The idea is to have every part of Hermeticism — each part of the Tree of Life, each element of astrology, each aspect of alchemy, each stage and state of theurgy — represented in the deck of cards.

Once you know how the cards represent all of that, you can use them as a source of divination, and to “cast spells”.

Each card falls into one of these categories:

  1. It’s a trump — usually called “major arcana”. This means it stands in for one of the Paths on the Tree of Life. There are three kinds of trump:

    1. Elemental trumps represent the four classical elements: Earth, Air, Water, and Fire.

    2. Planetary trumps stand in for the seven classical planets: Saturn, Jupiter, Mars, the Sun, Venus, Mercury, and the Moon.

    3. Zodiacal trumps represent the twelve signs of the zodiac: Aries, Taurus, Gemini, Cancer, Leo, Virgo, Libra, Scorpio, Sagittarius, Capricorn, Aquarius, and Pisces.

  2. It’s a numbered card, which means it stands in for a facet of one of the ten Spheres of the Tree of Life. Each Sphere is shown as having four facets, represented by the classical elements — but in the numbered cards these are depicted using suits (usually something like wands, cups, swords, and disks).

  3. It’s a court card. These represent identities. Or you can think of them as characters you encounter in different parts of the Tree. These are aspects of theurgy. Each character resides in a Sphere. Since each Sphere has four facets, so do these royals. Their names are inconsistent between decks, but there are always four:

    1. The King, who resides in the Sphere of Stars. The father archetype. Conscious essence beyond time.

    2. The Queen, who’s in the Sphere of Saturn. The mother archetype. Eternal threshold consciousness.

    3. The Prince, overseeing the Sphere of the Sun. He is the son, and is also the “higher self”. (In many decks this is the “Knight” — but in some, like the Thoth Tarot, “Knight” refers to the King!)
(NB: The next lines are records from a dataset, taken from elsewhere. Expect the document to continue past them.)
(** * Metadata filtering, title parsing and playback detection of web-scrobbler

    A shallow embedding of
    - [src/core/content/filter.js]   (the [MetadataFilter] constructor, the
      predefined filter functions and the regex rule tables), and
    - [src/connectors/v2/youtube.js] (the off-screen predicates, the mutation
      observer and [processYoutubeVideoTitle]),
    together with the properties of the specification that concern them.

    JavaScript strings are sequences of UTF-16 code units, modelled as
    [list N].  Values that can reach the functions are modelled by [jsval];
    a call either returns or throws ([res]). *)

From stdpp Require Import base numbers list strings gmap pretty.
From Stdlib Require Import Ascii Qcanon.

Set Default Proof Using "Type".
Set Warnings "-register-all".
Local Open Scope N_scope.
Local Open Scope list_scope.

(** ** Strings and values *)

Abbreviation jsstring := (list N).

(** A string literal of the source, as code units. *)
Definition str (s : string) : jsstring :=
  map N_of_ascii (String.list_ascii_of_string s).

(** The values a metadata field or a raw title can hold. Numbers are
    restricted to integers and NaN, which is all the truthiness and strict
    equality tests of the code can tell apart from strings. *)
Inductive jsval : Type :=
  | JUndefined
  | JNull
  | JBool (b : bool)
  | JNum (n : Z)
  | JNaN
  | JStr (s : jsstring).

Inductive exn : Type :=
  | TypeError
  | Thrown (v : jsval).

Inductive res (A : Type) : Type :=
  | Ok (a : A)
  | Throw (e : exn).
Arguments Ok {A} a.
Arguments Throw {A} e.

Global Instance N_list_eq_dec : EqDecision jsstring := _.
Global Instance jsval_eq_dec : EqDecision jsval.
Proof. solve_decision. Defined.

(** [ToBoolean]: the falsy values are undefined, null, false, 0, NaN and
    the empty string. *)
Definition toBoolean (v : jsval) : bool :=
  match v with
  | JUndefined | JNull | JNaN => false
  | JBool b => b
  | JNum n => negb (Z.eqb n 0)
  | JStr s => match s with [] => false | _ => true end
  end.

(** [===] on the modelled values: NaN differs from itself. *)
Definition strict_eq (a b : jsval) : bool :=
  match a, b with
  | JNaN, _ | _, JNaN => false
  | _, _ => bool_decide (a = b)
  end.

(** ** White space and [String.prototype.trim] *)

(** ECMAScript WhiteSpace and LineTerminator code points; [trim] and the
    regex class [\s] use the same set. *)
Definition is_line_terminator (c : N) : bool :=
  (c =? 10) || (c =? 13) || (c =? 0x2028) || (c =? 0x2029).

Definition is_space (c : N) : bool :=
  (c =? 9) || (c =? 11) || (c =? 12) || (c =? 32) || (c =? 160)
  || (c =? 0x1680) || ((0x2000 <=? c) && (c <=? 0x200A))
  || (c =? 0x202F) || (c =? 0x205F) || (c =? 0x3000) || (c =? 0xFEFF)
  || is_line_terminator c.
(* ===== verification/_CoqProject ===== *)
-Q . S2P
Prelude.v
GoStrings.v
GoFloat.v
Effects.v
Types.v
External.v
AbiDecode.v
Model.v
PeggySol.v
PeggyState.v
PeggyStateFacts.v
Confirmations.v
Checkpoint.v
EthPeggy.v
Bridge.v
BridgeFacts.v
Dispatch.v
Committer.v
Concurrent.v
ConcurrentFacts.v
GoSort.v
Interfaces.v
Oracle.v
OracleFacts.v
Loops.v
Signer.v
BatchCreator.v
Relayer.v
RelayerFacts.v
Query.v
Broadcast.v
Orchestrator.v
Tasks.v
OracleLoop.v
OracleOnce.v
OracleLive.v
RelayerContract.v
EthNetwork.v
Binding.v
BridgeLive.v
PeggyUtil.v
PriceFeed.v
Keystore.v
KeystoreFacts.v
Keys.v
KeysFacts.v
Sending.v
Signing.v
RelayAccepted.v
Keyring.v
CosmosNet.v
Tendermint.v
Provider.v
Options.v
Startup.v
StartupFacts.v
Version.v
(** The head of a static value is its encoding. *)
Lemma length_static v : forall t,
  has_type v t = true -> abi_dynamic v = false -> Z.of_nat (length (abi_enc v)) = type_head t.
Proof.
  induction v as [e z|e zs|b|vs IH] using abi_val_nested_ind; intros [e'|e'| |ts]; try done.
  rewrite has_type_struct. intros Ht Hd. cbn [abi_dynamic] in Hd.
  cbn [abi_enc type_head]. rewrite <- (existsb_dynamic vs ts Ht), Hd. unfold enc_tuple.
  rewrite length_app, Nat2Z.inj_add, length_enc_heads, (enc_tails_static vs Hd), Z.add_0_r.
  revert ts Ht. induction IH as [|v vs Hv _ IH]; intros [|t ts]; try done. cbn in Hd |- *.
  apply orb_false_elim in Hd as [Hd Hds]. intros [H1 H2]%andb_prop.
  rewrite Hd. cbn. rewrite (Hv t H1 Hd). unfold head_size in IH. by rewrite (IH Hds ts H2).
Qed.

(** ** The round trip *)

(** [v] is read back where it stands: a static value in place, a dynamic value from the
    offset that stands in place. *)
Definition decodes (v : abi_val) : Prop :=
  forall t base, has_type v t = true -> val_ok v = true -> Z.of_nat (length base) < 2 ^ 256 ->
  if abi_dynamic v
  then forall head off post, word_at base head = Some off -> 0 <= off <= Z.of_nat (length base) ->
         drop (Z.to_nat off) base = abi_enc v ++ post -> dec t base head = Some v
  else forall pre post, base = pre ++ abi_enc v ++ post -> dec t base (Z.of_nat (length pre)) = Some v.

Lemma dynamic_head t : type_dynamic t = true -> type_head t = 32.
Proof. destruct t as [e|e| |fs]; try done. cbn. by intros ->. Qed.

Lemma drop_parts (a b c d e : bytes) : drop (length (a ++ b ++ c ++ d)) (a ++ b ++ c ++ d ++ e) = e.
Proof. rewrite !app_assoc. by rewrite drop_app_length. Qed.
    4. The Princess, living on Earth. She represents the mortal human (i.e. you!). She is the daughter. (This card is often called the “Page”. She corresponds to the Jack in standard playing cards.)

(One card deserves special mention: The final trump card, often called “The Universe” or “The World”, is both the planetary trump of Saturn and the elemental trump of Earth. It’s the only trump to get two correspondences. It stands in for the Path from the Moon to Earth, which is often taken as the birth canal.)

Here I’ve emphasized the Qabalistic and astrological correspondences. Alchemy is present too but is more subtle: it requires a rich familiarity with the symbols and processes of alchemy, as well as how the Paths of the Tree relate to the Spheres.

That’s not beyond what I’m willing to talk about! But it’s more in depth than I go into in this particular video.